START Data in this exercise
Lemma concat_at (fs : list (list Z)) k : (k < List.length fs)%nat ->
  concat fs = concat (firstn k fs) ++ nth k fs [] ++ concat (skipn (S k) fs).
Proof. intros H. rewrite (fields_split fs k H) at 1. now rewrite concat_app. Qed.

(** Replacing a part of one field. *)
Lemma splice_field (fs : list (list Z)) k j new : (k < List.length fs)%nat -> (j + List.length new <= List.length (nth k fs []))%nat ->
  splice (off fs k + j) new (concat fs) = concat (splice k [splice j new (nth k fs [])] fs).
Proof.
  intros Hk Hj. rewrite (concat_at fs k Hk). unfold off. rewrite splice_mid by easy. unfold splice at 2. cbn [List.length].
  replace (k + 1)%nat with (S k) by lia. now rewrite !concat_app; cbn [concat]; rewrite app_nil_r.
Qed.

Lemma nth_field (fs : list (list Z)) k j e : (k < List.length fs)%nat -> (j < List.length (nth k fs []))%nat ->
  nth (off fs k + j) (concat fs) e = nth j (nth k fs []) e.
Proof.
  intros Hk Hj. rewrite (concat_at fs k Hk). unfold off. rewrite app_nth2_plus. now rewrite app_nth1.
Qed.

Lemma segment (fs : list (list Z)) k m : firstn (List.length (concat (firstn m (skipn k fs)))) (skipn (off fs k) (concat fs)) =
  concat (firstn m (skipn k fs)).
Proof.
  assert (E : concat fs = concat (firstn k fs) ++ concat (firstn m (skipn k fs)) ++ concat (skipn m (skipn k fs)))
    by (rewrite <- !concat_app, !firstn_skipn; reflexivity).
  rewrite E. unfold off. rewrite skipn_app, skipn_all, Nat.sub_diag, skipn_O, app_nil_l.
  now rewrite firstn_app, Nat.sub_diag, firstn_all, firstn_O, app_nil_r.
Qed.

(** ** Writing and reading inside the buffer *)

Lemma splice_nil {A} i (l : list A) : splice i [] l = l.
Proof. unfold splice. cbn. now rewrite Nat.add_0_r, firstn_skipn. Qed.

Lemma splice_all {A} (new l : list A) : List.length new = List.length l -> splice 0 new l = new.
Proof. intros H. unfold splice. cbn [firstn app Nat.add]. now rewrite H, skipn_all, app_nil_r. Qed.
END Data in this exercise
• [Problem description] From the first line of the listing above through the line that contains "splice i [] l = l.", set down each line without alteration, and nothing else.

• [Exercise answer]
Lemma concat_at (fs : list (list Z)) k : (k < List.length fs)%nat ->
  concat fs = concat (firstn k fs) ++ nth k fs [] ++ concat (skipn (S k) fs).
Proof. intros H. rewrite (fields_split fs k H) at 1. now rewrite concat_app. Qed.

(** Replacing a part of one field. *)
Lemma splice_field (fs : list (list Z)) k j new : (k < List.length fs)%nat -> (j + List.length new <= List.length (nth k fs []))%nat ->
  splice (off fs k + j) new (concat fs) = concat (splice k [splice j new (nth k fs [])] fs).
Proof.
  intros Hk Hj. rewrite (concat_at fs k Hk). unfold off. rewrite splice_mid by easy. unfold splice at 2. cbn [List.length].
  replace (k + 1)%nat with (S k) by lia. now rewrite !concat_app; cbn [concat]; rewrite app_nil_r.
Qed.

Lemma nth_field (fs : list (list Z)) k j e : (k < List.length fs)%nat -> (j < List.length (nth k fs []))%nat ->
  nth (off fs k + j) (concat fs) e = nth j (nth k fs []) e.
Proof.
  intros Hk Hj. rewrite (concat_at fs k Hk). unfold off. rewrite app_nth2_plus. now rewrite app_nth1.
Qed.

Lemma segment (fs : list (list Z)) k m : firstn (List.length (concat (firstn m (skipn k fs)))) (skipn (off fs k) (concat fs)) =
  concat (firstn m (skipn k fs)).
Proof.
  assert (E : concat fs = concat (firstn k fs) ++ concat (firstn m (skipn k fs)) ++ concat (skipn m (skipn k fs)))
    by (rewrite <- !concat_app, !firstn_skipn; reflexivity).
  rewrite E. unfold off. rewrite skipn_app, skipn_all, Nat.sub_diag, skipn_O, app_nil_l.
  now rewrite firstn_app, Nat.sub_diag, firstn_all, firstn_O, app_nil_r.
Qed.

(** ** Writing and reading inside the buffer *)

Lemma splice_nil {A} i (l : list A) : splice i [] l = l.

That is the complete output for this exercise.